All of lore.kernel.org
 help / color / mirror / Atom feed
* [PATCH] libceph: must hold mutex for reset_changed_osds()
@ 2013-05-15 21:35 Alex Elder
  2013-05-16 16:11 ` Sage Weil
  0 siblings, 1 reply; 3+ messages in thread
From: Alex Elder @ 2013-05-15 21:35 UTC (permalink / raw)
  To: ceph-devel

An osd client has a red-black tree describing its osds, and
occasionally we would get crashes due to one of these trees tree
becoming corrupt somehow.

The problem turned out to be that reset_changed_osds() was being
called without protection of the osd client request mutex.  That
function would call __reset_osd() for any osd that had changed, and
__reset_osd() would call __remove_osd() for any osd with no
outstanding requests, and finally __remove_osd() would remove the
corresponding entry from the red-black tree.  Thus, the tree was
getting modified without having any lock protection, and was
vulnerable to problems due to concurrent updates.

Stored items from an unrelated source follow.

(** [chat] never raises on a player with the idle entry, whatever the
    router decides and whether or not the emotions it names exist: it
    answers with the reply of [generate_reply], keeps the idle entry, and
    hands the reply to the speech synthesiser once, as its last action. *)
Theorem chat_always_answers (now_in now_reply : float) (text : str)
    (c : NestorCore) :
  Player.has_idle (player c) ->
  let o := chat path_exists now_in now_reply text c in
  exists res before,
    value o = inr res
    /\ reply res = generate_reply text
    /\ Player.has_idle (player (core o))
    /\ events o = before ++ [Say (generate_reply text)]
    /\ Forall (fun ev => forall t, ev <> Say t) before.
Proof.
  intros Hidle o. subst o. unfold chat.
  destruct (route_emotion_effect now_in text c) as (r_in & Hv1 & Hp1 & He1).
  rewrite (andthen_returned _ _ c r_in Hv1). cbn [value core events].
  set (c1 := core (route_emotion now_in text c)) in *.
  assert (Player.has_idle (player c1)) as Hidle1 by now rewrite Hp1.
  destruct (trigger_if_effect r_in.1 c1 Hidle1) as (Hv2 & Hidle2 & He2).
  rewrite (andthen_returned _ _ c1 tt Hv2). cbn [value core events].
  set (c2 := core (trigger_if path_exists r_in.1 c1)) in *.
  destruct (route_emotion_effect now_reply (generate_reply text) c2)
    as (r_reply & Hv3 & Hp3 & He3).
  rewrite (andthen_returned _ _ c2 r_reply Hv3). cbn [value core events].
  set (c3 := core (route_emotion now_reply (generate_reply text) c2)) in *.
  assert (Player.has_idle (player c3)) as Hidle3 by now rewrite Hp3.
  destruct (trigger_if_effect r_reply.1 c3 Hidle3) as (Hv4 & Hidle4 & He4).
  rewrite (andthen_returned _ _ c3 tt Hv4). cbn [value core events].
  set (c4 := core (trigger_if path_exists r_reply.1 c3)) in *.
  rewrite (andthen_returned (say (generate_reply text)) _ c4 tt eq_refl).
  unfold say, pure. cbn [value core events].
  eexists. eexists. split; [reflexivity|]. split; [reflexivity|].
  split; [exact Hidle4|]. split.
  - rewrite app_nil_r, !app_assoc. reflexivity.
  - repeat (apply Forall_app; split); assumption.
Qed.

(** A winner named [idle] (or with an empty name) is not reported:
    [route_emotion] answers [(None, 0.0)] and logs nothing, but the router
    has recorded the trigger, so the cooldown window is open. *)
Theorem unreported_winner_opens_cooldown (now : float) (text : str)
    (c : NestorCore) (r : EmotionRouter) (emo : str) (score : float) :
  router c = Some r ->
  PyFloat.lt (now - last_trigger_ts r) (cooldown r) = false ->
  _pick_best r (score_all r (strip_accents (lower text))) = (emo, score) ->
  PyFloat.ge score (min_score r) = true ->
  emo = u "idle" \/ emo = [] ->
  route_emotion now text c
  = MkOutcome (inr (None, 0%float)) (set_router c (Some (set_last_trigger_ts r now))) [].
Proof.
  intros Hr Hgate Hbest Hge Hemo. unfold route_emotion. rewrite Hr.
  rewrite analyze_triggers by (rewrite ?Hbest; assumption). rewrite Hbest.
  destruct Hemo as [-> | ->]; reflexivity.
Qed.

(** The orchestrator tests the name [idle], not the fallback of the
    router: with a fallback that is neither empty nor [idle], every call
    that the router answers with its fallback (inside the cooldown window,
    or under the threshold) is reported as that emotion with score 0.0. *)
Theorem custom_fallback_is_reported (now : float) (text : str)
    (c : NestorCore) (r : EmotionRouter) :
  router c = Some r ->
  fallback r <> [] -> fallback r <> u "idle" ->
  PyFloat.lt (now - last_trigger_ts r) (cooldown r) = true
  \/ PyFloat.ge (_pick_best r (score_all r (strip_accents (lower text)))).2
                (min_score r) = false ->
  route_emotion now text c
  = MkOutcome (inr (Some (fallback r), 0%float)) (set_router c (Some r))
      (if print_logs c then [RouterLog (fallback r) 0%float] else []).
Proof.
  intros Hr Hne Hidle Hwhy. unfold route_emotion. rewrite Hr.
  assert (analyze r now text = (r, (fallback r, 0%float))) as ->.
  { destruct Hwhy; [now apply analyze_gated | now apply analyze_below_threshold]. }
  assert (truthy (fallback r) = true) as ->
    by (destruct (fallback r) eqn:E; [congruence | reflexivity]).
  rewrite bool_decide_eq_false_2 by exact Hidle. reflexivity.
Qed.

(** The shared cooldown in [chat]: when the text triggers an emotion and
    the reply is routed less than [cooldown] later, the reply triggers
    nothing, whatever it says. With the fallback [idle], the answer has the
    emotion of the text and no emotion for the reply, and the player has
    received the one trigger. *)
Theorem chat_reply_is_silenced_by_cooldown (now_in now_reply : float)
    (text : str) (c : NestorCore) (r : EmotionRouter) (emo : str) (score : float) :
  router c = Some r ->
  fallback r = u "idle" ->
  Player.has_idle (player c) ->
  PyFloat.lt (now_in - last_trigger_ts r) (cooldown r) = false ->
  _pick_best r (score_all r (strip_accents (lower text))) = (emo, score) ->
  PyFloat.ge score (min_score r) = true ->
  emo <> [] -> emo <> u "idle" ->
  PyFloat.lt (now_reply - now_in) (cooldown r) = true ->
  let o := chat path_exists now_in now_reply text c in
  value o = inr {| reply := generate_reply text;
                   emotion_in := Some emo; emotion_in_score := score;
                   emotion_reply := None; emotion_reply_score := 0%float |}
  /\ router (core o) = Some (set_last_trigger_ts r now_in)
  /\ player (core o) = Player.self (Player.trigger_emotion path_exists emo (player c)).
Proof.
  intros Hr Hfb Hidle Hgate Hbest Hge Hne Hnidle Hclose o. subst o. unfold chat.
  assert (route_emotion now_in text c
          = MkOutcome (inr (Some emo, score))
              (set_router c (Some (set_last_trigger_ts r now_in)))
              (if print_logs c then [RouterLog emo score] else [])) as Hroute.
  { unfold route_emotion. rewrite Hr.
    rewrite analyze_triggers by (rewrite ?Hbest; assumption). rewrite Hbest.
    assert (truthy emo = true) as -> by (destruct emo; [congruence | reflexivity]).
    now rewrite bool_decide_eq_false_2 by exact Hnidle. }
  rewrite (andthen_returned _ _ c (Some emo, score)) by now rewrite Hroute.
  rewrite Hroute. cbn [value core events fst snd].
  set (c1 := set_router c (Some (set_last_trigger_ts r now_in))).
  assert (trigger_if path_exists (Some emo) c1 = player_trigger path_exists emo c1) as Htrig.
  { unfold trigger_if. now destruct emo. }
  rewrite (andthen_returned _ _ c1 tt);
    [|rewrite Htrig; unfold player_trigger; cbn [value];
      now apply trigger_returns].
  rewrite Htrig. cbn [value core events].
  set (c2 := core (player_trigger path_exists emo c1)).
  assert (route_emotion now_reply (generate_reply text) c2
          = MkOutcome (inr (None, 0%float)) c2 []) as Hroute2.
  { unfold route_emotion, c2, player_trigger, c1.
    cbn [core set_player set_router router player print_logs].
    rewrite analyze_gated by exact Hclose.
    cbn [fallback set_last_trigger_ts]. rewrite Hfb.
    unfold set_router. cbn [router player print_logs]. reflexivity. }
  rewrite (andthen_returned _ _ c2 (None, 0%float)) by now rewrite Hroute2.
  rewrite Hroute2. cbn [value core events fst snd].
  rewrite (andthen_returned (trigger_if path_exists None) _ c2 tt eq_refl).
  unfold trigger_if at 1 2 3. unfold pure at 1 2 3. cbn [value core events].
  rewrite (andthen_returned (say (generate_reply text)) _ c2 tt eq_refl).
  unfold say, pure. cbn [value core events].
  split; [reflexivity|].
  unfold c2, player_trigger, c1. cbn [core set_player set_router router player].
  auto.
Qed.
(** * library-builder: the Navbar component library, its test, story,
      export manifest and build configuration

    A shallow embedding of the repository's TypeScript sources:
      - lib/components/navbar/navbar.tsx        (the component)
      - lib/components/navbar/navbar.spec.tsx   (its unit test)
      - lib/components/navbar/navbar.stories.ts (its catalog entry)
      - lib/index.ts                            (the export manifest)
      - vite.config.ts                          (the build configuration)
      - package.json                            (the package manifest)
    The component, the export manifest and the package manifest are the
    listings README.md gives for these files. Paths are kept relative to the
    project root. *)

From Stdlib Require Import Ascii.
From stdpp Require Import base strings list gmap.

Set Warnings "-register-all".
Local Open Scope string_scope.

(** ** File-system paths (node's [path] module, the part the sources use) *)
Module Path.

(** A path is the list of its segments below the project root. *)
Definition t : Type := list string.

(** [s.split(sep)] for a one-character separator. *)
Fixpoint split (sep : Ascii.ascii) (s : string) : list string :=
  match s with
  | EmptyString => [EmptyString]
  | String c rest =>
      if decide (c = sep) then EmptyString :: split sep rest
      else match split sep rest with
           | [] => [String c EmptyString]
           | w :: ws => String c w :: ws
           end
  end.

(** One step of normalisation: [.] and empty segments are dropped,
    [..] removes the segment before it. The accumulator is reversed. *)
Definition push (acc : list string) (seg : string) : list string :=
  if decide (seg = "") then acc
  else if decide (seg = ".") then acc
  else if decide (seg = "..") then tail acc
  else seg :: acc.

Definition normalize (segs : list string) : t :=
  rev (foldl push [] segs).

(** [path.resolve(dir, rel)] for a relative second argument that stays
    below the project root. *)
Definition resolve (dir : t) (rel : string) : t :=
  normalize (dir ++ split "/"%char rel).

(** [path.dirname] *)
Definition dirname (p : t) : t := removelast p.

Definition show (p : t) : string := String.concat "/" p.

End Path.

(** [__dirname] of a file at the project root. *)
Definition __dirname : Path.t := [].

(** ** The rendered document *)
Module Dom.

Inductive Node : Type :=
| Element (tagName : string) (attributes : list (string * string))
          (childNodes : list Node)
| Text (data : string).

Definition isElement (n : Node) : bool :=
  match n with Element _ _ _ => true | Text _ => false end.

Definition children (n : Node) : list Node :=
  match n with Element _ _ cs => cs | Text _ => [] end.

Definition attrs (n : Node) : list (string * string) :=
  match n with Element _ a _ => a | Text _ => [] end.

Definition tag (n : Node) : string :=
  match n with Element t _ _ => t | Text _ => "#text" end.

(** [node.textContent]: the text of all descendants, in document order. *)
Fixpoint textContent (n : Node) : string :=
  match n with
  | Text d => d
  | Element _ _ cs => String.concat "" (map textContent cs)
  end.

(** The element [n] itself (when it is one) followed by every element
    below it, in document order: what [n.matches('*')] together with
    [n.querySelectorAll('*')] selects. *)
Fixpoint elements (n : Node) : list Node :=
  match n with
  | Text _ => []
  | Element _ _ cs => n :: flat_map elements cs
  end.

(** Every text node below [n] (or [n] itself), in document order. *)
Fixpoint textNodes (n : Node) : list string :=
  match n with
  | Text d => [d]
  | Element _ _ cs => flat_map textNodes cs
  end.

End Dom.

(** ** Calls that may throw and touch the ambient state *)
Module Js.

Inductive outcome (A : Type) : Type :=
| Returned (a : A)
| Thrown (message : string).
Arguments Returned {A} a.
Arguments Thrown {A} message.

Definition returned {A} (o : outcome A) : bool :=
  match o with Returned _ => true | Thrown _ => false end.

(** A computation over an ambient state [W] (globals, the document). *)
Definition M (W A : Type) : Type := W -> outcome A * W.

Definition ret {W A} (a : A) : M W A := fun w => (Returned a, w).

Definition throw {W A} (msg : string) : M W A := fun w => (Thrown msg, w).

Definition bind {W A B} (m : M W A) (k : A -> M W B) : M W B :=
  fun w =>
    match m w with
    | (Returned a, w') => k a w'
    | (Thrown e, w') => (Thrown e, w')
    end.

(** Object literals, JSON documents and references to module bindings. *)
Inductive Value : Type :=
| Undefined
| Bool (b : bool)
| Str (s : string)
| Arr (items : list Value)
| Obj (fields : list (string * Value))
| Ref (file : Path.t) (exported : string).

(** [o[k]] on an object literal: the first field called [k]. *)
Fixpoint field (k : string) (fields : list (string * Value)) : Value :=
  match fields with
  | [] => Undefined
  | (k', v) :: rest => if decide (k = k') then v else field k rest
  end.

Definition get (k : string) (v : Value) : Value :=
  match v with Obj fs => field k fs | _ => Undefined end.

Definition keys (v : Value) : list string :=
  match v with Obj fs => map fst fs | _ => [] end.

End Js.

#[global] Instance M_ret {W} : MRet (Js.M W) := @Js.ret W.
#[global] Instance M_bind {W} : MBind (Js.M W) :=
  fun A B k m => Js.bind m k.

(** ** React function components *)
Module React.

Definition Props : Type := list (string * Js.Value).

(** A function component: called with its props, in the ambient state,
    it returns the tree to mount or throws. *)
Definition Component (W : Type) : Type := Props -> Js.M W Dom.Node.

End React.

(** ** lib/components/navbar/navbar.tsx

<<
export default function Navbar() {
	return (
		<div></div>
	);
}
>> *)
Definition Navbar {W : Type} : React.Component W :=
  fun _ => Js.ret (Dom.Element "div" [] []).

(** ** The trees a component may hand to React DOM

    React DOM builds host elements one by one; it rejects children on void
    elements, treats a few elements specially and leaves the element name
    to [document.createElement], which lower-cases it and rejects invalid
    names. A plain tree is one it mounts node for node as it is written. *)
Module Html.

Definition code (c : Ascii.ascii) : nat := Ascii.nat_of_ascii c.

Definition isLowerLetter (c : Ascii.ascii) : bool :=
  (97 <=? code c)%nat && (code c <=? 122)%nat.

Definition isUpperLetter (c : Ascii.ascii) : bool :=
  (65 <=? code c)%nat && (code c <=? 90)%nat.

Definition isDigit (c : Ascii.ascii) : bool :=
  (48 <=? code c)%nat && (code c <=? 57)%nat.

(** ASCII lower-casing: how an HTML document compares element names,
    attribute names and the values of [type]. *)
Definition lowerChar (c : Ascii.ascii) : Ascii.ascii :=
  if isUpperLetter c then Ascii.ascii_of_nat (code c + 32) else c.
Lemma last_price_token_wins_witness :
  (stopLoss
     {| side := LONG; symbol := "BTCUSDT"; leverage := 5;
        quantity := S754_finite false 4503599627370496 (-52);
        stopLoss := Some (S754_finite false 7036874417766400 (-45));
        takeProfit := None; hold := false |}
   = Some (parseFloat "200"))
  /\
  (takeProfit
     {| side := LONG; symbol := "BTCUSDT"; leverage := 5;
        quantity := S754_finite false 4503599627370496 (-52);
        stopLoss := None;
        takeProfit := Some (S754_finite false 7036874417766400 (-45));
        hold := false |}
   = Some (parseFloat "200")).
Proof.
  split.
  - refine (proj1 (last_price_token_wins
                     "BUY BTCUSDT 5x 1 SL=100 SL=200 SL=abc"
                     "BUY" "BTCUSDT" "5x" "1" "200" ["SL=100"] ["SL=abc"]
                     _ _ _ _) _ _); vm_compute; reflexivity.
  - refine (proj2 (last_price_token_wins
                     "BUY BTCUSDT 5x 1 TP=100 TP=200 TP=abc"
                     "BUY" "BTCUSDT" "5x" "1" "200" ["TP=100"] ["TP=abc"]
                     _ _ _ _) _ _); vm_compute; reflexivity.
Defined.

(** ** Hold *)

(** A token that reads [HOLD] in some letter case is neither an [SL=]
    nor a [TP=] token. *)
Lemma hold_token_is_no_key (param : string) :
  isHoldToken param = true ->
  startsWith param "SL=" = false /\ startsWith param "TP=" = false.
Proof.
  unfold isHoldToken. intros H. apply String.eqb_eq in H.
  destruct param as [ | c param]; [split; reflexivity | ].
  simpl in H. injection H as Hc _.
  unfold startsWith. cbn [String.prefix].
  split.
  - destruct (ascii_dec "S" c) as [<- | ]; [ | reflexivity].
    vm_compute in Hc. discriminate Hc.
  - destruct (ascii_dec "T" c) as [<- | ]; [ | reflexivity].
    vm_compute in Hc. discriminate Hc.
Qed.

Lemma applyParam_hold (tp : TradeParams) (param : string) :
  hold (applyParam tp param) = hold tp || isHoldToken param.
Proof.
  destruct (isHoldToken param) eqn:Hhold.
  - destruct (hold_token_is_no_key _ Hhold) as [Hsl Htk].
    unfold applyParam. rewrite Hsl, Htk.
    unfold isHoldToken in Hhold. rewrite Hhold. simpl.
    rewrite orb_true_r. reflexivity.
  - unfold applyParam. unfold isHoldToken in Hhold. rewrite Hhold.
    rewrite orb_false_r.
    destruct (startsWith param "SL="); destruct (startsWith param "TP=");
      destruct (negb (isNaN (valueAfterEquals param))); reflexivity.
Qed.

Lemma fold_applyParam_hold (rest : list string) (tp : TradeParams) :
  hold (fold_left applyParam rest tp) = hold tp || existsb isHoldToken rest.
Proof.
  revert tp. induction rest as [ | param rest IH]; intros tp; simpl.
  - rewrite orb_false_r. reflexivity.
  - rewrite IH, applyParam_hold, orb_assoc. reflexivity.
Qed.

(** X6: [hold] is set exactly when one of the optional tokens reads
    [HOLD] in some letter case; its place among the optional tokens does
    not matter, and no later token unsets it. *)
Theorem hold_iff_some_hold_token
  (cmd p0 p1 p2 p3 : string) (rest : list string) (tp : TradeParams) :
  split_ws (trim cmd) = p0 :: p1 :: p2 :: p3 :: rest ->
  parseCommand_try cmd = inr tp ->
  hold tp = existsb isHoldToken rest.
Proof.
  intros Hparts Htp.
  destruct (parseCommand_try_success _ _ _ _ _ _ _ Hparts Htp)
    as (_ & n & _ & _ & _ & ->).
  rewrite fold_applyParam_hold. reflexivity.
Qed.

Lemma hold_iff_some_hold_token_witness :
  hold holdParams
  = existsb isHoldToken ["SL=100"; "Hold"; "TP=200"].
Proof.
  apply (hold_iff_some_hold_token "SELL ETHUSDT 10x 0.1 SL=100 Hold TP=200"
           "SELL" "ETHUSDT" "10x" "0.1" ["SL=100"; "Hold"; "TP=200"]);
    vm_compute; reflexivity.
Defined.

(** ** What a parsed object always satisfies *)

Lemma applyParam_prices (tp : TradeParams) (param : string) :
  priceIsNumber (stopLoss tp) = true ->
  priceIsNumber (takeProfit tp) = true ->
  priceIsNumber (stopLoss (applyParam tp param)) = true
  /\ priceIsNumber (takeProfit (applyParam tp param)) = true.
Proof.
  intros Hsl Htk. unfold applyParam.
  destruct (startsWith param "SL=").
  - destruct (negb (isNaN (valueAfterEquals param))) eqn:Hv; cbn; auto.
  - destruct (startsWith param "TP=").
    + destruct (negb (isNaN (valueAfterEquals param))) eqn:Hv; cbn; auto.
    + destruct (String.eqb (toUpperCase param) "HOLD"); cbn; auto.
Qed.

Lemma fold_applyParam_prices (rest : list string) (tp : TradeParams) :
  priceIsNumber (stopLoss tp) = true ->
  priceIsNumber (takeProfit tp) = true ->
  priceIsNumber (stopLoss (fold_left applyParam rest tp)) = true
  /\ priceIsNumber (takeProfit (fold_left applyParam rest tp)) = true.
Proof.
  revert tp. induction rest as [ | param rest IH]; intros tp Hsl Htk; simpl.
  - auto.
  - destruct (applyParam_prices tp param Hsl Htk) as [Hsl' Htk'].
    apply IH; assumption.
Qed.

(** X7: every object [parseCommand] returns has a leverage in 1..125, a
    quantity above 0 (finite, or [+Infinity]), a symbol in upper case,
    and prices that are [null] or a Number other than [NaN]. *)
Theorem parsed_params_are_valid (cmd : string) (tp : TradeParams) :
  parseCommand_try cmd = inr tp ->
  1 <= leverage tp <= 125
  /\ (quantity tp = S754_infinity false
      \/ exists m e, quantity tp = S754_finite false m e)
  /\ toUpperCase (symbol tp) = symbol tp
  /\ priceIsNumber (stopLoss tp) = true
  /\ priceIsNumber (takeProfit tp) = true.
Proof.
  intros Htp.
  destruct (split_ws (trim cmd)) as [ | p0 [ | p1 [ | p2 [ | p3 rest]]]]
    eqn:Hparts;
    try (unfold parseCommand_try in Htp; rewrite Hparts in Htp;
         discriminate Htp).
  destruct (parseCommand_try_success _ _ _ _ _ _ _ Hparts Htp)
    as (_ & n & _ & Hrange & Hq & ->).
  destruct (fold_applyParam_required rest
              (requiredParams p0 p1 n (parseFloat p3)))
    as (_ & -> & -> & ->).
  destruct (fold_applyParam_prices rest
              (requiredParams p0 p1 n (parseFloat p3)) eq_refl eq_refl)
    as [Hsl Htk].
  cbn [leverage quantity symbol requiredParams].
  repeat split; try assumption.
  - apply orb_false_iff in Hrange. destruct Hrange as [H1 _].
    apply Z.ltb_ge in H1. exact H1.
  - apply orb_false_iff in Hrange. destruct Hrange as [_ H2].
    rewrite Z.gtb_ltb in H2. apply Z.ltb_ge in H2. exact H2.
  - apply quantityRejected_false_iff. exact Hq.
  - apply toUpperCase_idempotent.
Qed.

Lemma parsed_params_are_valid_witness :
  1 <= leverage longParams <= 125
  /\ (quantity longParams = S754_infinity false
      \/ exists m e, quantity longParams = S754_finite false m e)
  /\ toUpperCase (symbol longParams) = symbol longParams
  /\ priceIsNumber (stopLoss longParams) = true
  /\ priceIsNumber (takeProfit longParams) = true.
Proof.
  apply (parsed_params_are_valid "buy btcusdt 20x 0.01 SL=42000 TP=45000").
  vm_compute. reflexivity.
Defined.

(** ** The leverage token with and without its [x] *)

Lemma leverage_test_is_range (n : Z) :
  (n <? 1) || (n >? 125) = negb (inLeverageRange n).
Proof.
  unfold inLeverageRange. rewrite Z.gtb_ltb.
  destruct (Z.ltb_spec n 1); destruct (Z.ltb_spec 125 n);
    destruct (Z.leb_spec 1 n); destruct (Z.leb_spec n 125);
    simpl; try reflexivity; lia.
Qed.

Lemma span_digits_then (ds : string) (c : ascii) (r : string) :
  allDigits ds = true -> isDigit c = false ->
  span isDigit (ds ++ String c r) = (ds, String c r).
Proof.
  intros Hds Hc. induction ds as [ | d ds IH]; simpl.
  - rewrite Hc. reflexivity.
  - simpl in Hds. apply andb_true_iff in Hds. destruct Hds as [Hd Hds].
    rewrite Hd, (IH Hds). reflexivity.
Qed.

Lemma remove_first_x_none (ds : string) (r : string) :
  allDigits ds = true ->
  remove_first "x" (ds ++ r) = (ds ++ remove_first "x" r)%string.
Proof.
  induction ds as [ | c ds IH]; simpl; intros H; [reflexivity | ].
  apply andb_true_iff in H. destruct H as [Hc Hds].
  destruct (isDigit_facts c Hc) as (_ & _ & _ & Hx & _).
  rewrite Hx, (IH Hds). reflexivity.
Qed.

(** [parseInt] stops at an [X] that follows digits; [0X] alone starts a
    hexadecimal literal without digits and gives [NaN]. *)
Lemma parseInt_digits_X (ds : string) :
  allDigits ds = true -> ds <> EmptyString ->
  parseInt (ds ++ "X")
  = if String.eqb ds "0" then None else Some (digitsValue 0 ds).
Proof.
  intros Hds Hne. destruct ds as [ | c ds]; [congruence | ].
  pose proof Hds as Hall. simpl in Hds.
  apply andb_true_iff in Hds. destruct Hds as [Hc Hrest].
  destruct (isDigit_facts c Hc) as (Hws & Hminus & Hplus & _ & _).
  unfold parseInt. cbn [trimStart append]. rewrite Hws.
  unfold takeSign. rewrite Hminus, Hplus.
  destruct ds as [ | c1 ds].
  - cbn [append stripHexPrefix]. rewrite orb_true_r, andb_true_r.
    cbn [String.eqb]. destruct (Ascii.eqb_spec c "0") as [-> | Hc0].
    + reflexivity.
    + unfold decimalPrefix. cbn [span]. rewrite Hc. reflexivity.
  - simpl in Hrest. apply andb_true_iff in Hrest. destruct Hrest as [Hc1 Hds].
    destruct (isDigit_facts c1 Hc1) as (_ & _ & _ & Hx & HX).
    cbn [append stripHexPrefix]. rewrite Hx, HX, andb_false_r.
    unfold decimalPrefix.
    change (String c (String c1 (ds ++ "X")))
      with ((String c (String c1 ds)) ++ "X")%string.
    rewrite (span_digits_then (String c (String c1 ds)) "X" EmptyString Hall
               eq_refl).
    replace (String.eqb (String c (String c1 ds)) "0") with false
      by (cbn [String.eqb]; destruct (Ascii.eqb c "0"); reflexivity).
    reflexivity.
Qed.

(** X8: a leverage token made of digits, followed by [x], by [X] or by
    nothing, passes the leverage test exactly when the integer written
    lies in 1..125: the [x] is optional and its letter case is
    indifferent. *)
Theorem leverage_digits_with_any_x (ds : string) :
  allDigits ds = true -> ds <> EmptyString ->
  leverageRejected (leverageOf (ds ++ "x"))
  = negb (inLeverageRange (digitsValue 0 ds))
  /\ leverageRejected (leverageOf (ds ++ "X"))
     = negb (inLeverageRange (digitsValue 0 ds))
  /\ leverageRejected (leverageOf ds)
     = negb (inLeverageRange (digitsValue 0 ds)).
Proof.
  intros Hds Hne. unfold leverageOf. repeat split.
  - rewrite (remove_first_x_allDigits _ Hds), (parseInt_allDigits _ Hds Hne).
    apply leverage_test_is_range.
  - rewrite (remove_first_x_none _ _ Hds).
    change (remove_first "x" "X") with "X".
    rewrite (parseInt_digits_X _ Hds Hne).
    destruct (String.eqb_spec ds "0") as [-> | _]; [reflexivity | ].
    apply leverage_test_is_range.
  - rewrite <- (append_empty_r ds) at 1.
    rewrite (remove_first_x_none _ _ Hds). cbn [remove_first].
    rewrite append_empty_r, (parseInt_allDigits _ Hds Hne).
    apply leverage_test_is_range.
Qed.

Lemma leverage_digits_with_any_x_witness :
  leverageRejected (leverageOf ("125" ++ "x"))
  = negb (inLeverageRange (digitsValue 0 "125"))
  /\ leverageRejected (leverageOf ("125" ++ "X"))
     = negb (inLeverageRange (digitsValue 0 "125"))
  /\ leverageRejected (leverageOf "125")
     = negb (inLeverageRange (digitsValue 0 "125")).
Proof.
  apply (leverage_digits_with_any_x "125"); [reflexivity | discriminate].
Defined.

(** ** Letter case of direction and symbol *)

(** X9: the direction and the symbol are read in upper case: two commands
    whose first two tokens differ in letter case only, and whose other
    tokens are the same, give the same result. *)
Theorem direction_and_symbol_any_case
  (cmd cmd' p0 p0' p1 p1' p2 p3 : string) (rest : list string) :
  split_ws (trim cmd) = p0 :: p1 :: p2 :: p3 :: rest ->
  split_ws (trim cmd') = p0' :: p1' :: p2 :: p3 :: rest ->
  toUpperCase p0 = toUpperCase p0' ->
  toUpperCase p1 = toUpperCase p1' ->
  parseCommand_try cmd = parseCommand_try cmd'.
Proof.
  intros Hparts Hparts' H0 H1.
  rewrite (parseCommand_try_parts _ _ _ _ _ _ Hparts),
    (parseCommand_try_parts _ _ _ _ _ _ Hparts').
  unfold validDirection, requiredParams. rewrite H0, H1. reflexivity.
Qed.

Lemma direction_and_symbol_any_case_witness :
  parseCommand_try "Sell EthUsdt 10x 0.1 HOLD"
  = parseCommand_try "SELL ETHUSDT 10x 0.1 HOLD".
Proof.
  apply (direction_and_symbol_any_case
           "Sell EthUsdt 10x 0.1 HOLD" "SELL ETHUSDT 10x 0.1 HOLD"
           "Sell" "SELL" "EthUsdt" "ETHUSDT" "10x" "0.1" ["HOLD"]);
    reflexivity.
Defined.

(** ** The order of the requests *)

Ltac split_answers client :=
  repeat match goal with
         | |- context [futuresLeverage client ?h ?s ?l] =>
             destruct (futuresLeverage client h s l) as [? | ?]
         | |- context [futuresOrder client ?h ?r] =>
             destruct (futuresOrder client h r) as [? | ?]
         end.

This appears to be the only osd tree updating path that has this
problem.  It can be fairly easily fixed by moving the call up
a few lines, to just before the request mutex gets dropped
in kick_requests().

This resolves:
    http://tracker.ceph.com/issues/5043
Signed-off-by: Alex Elder <elder@inktank.com>
---
 net/ceph/osd_client.c |    2 +-
 1 file changed, 1 insertion(+), 1 deletion(-)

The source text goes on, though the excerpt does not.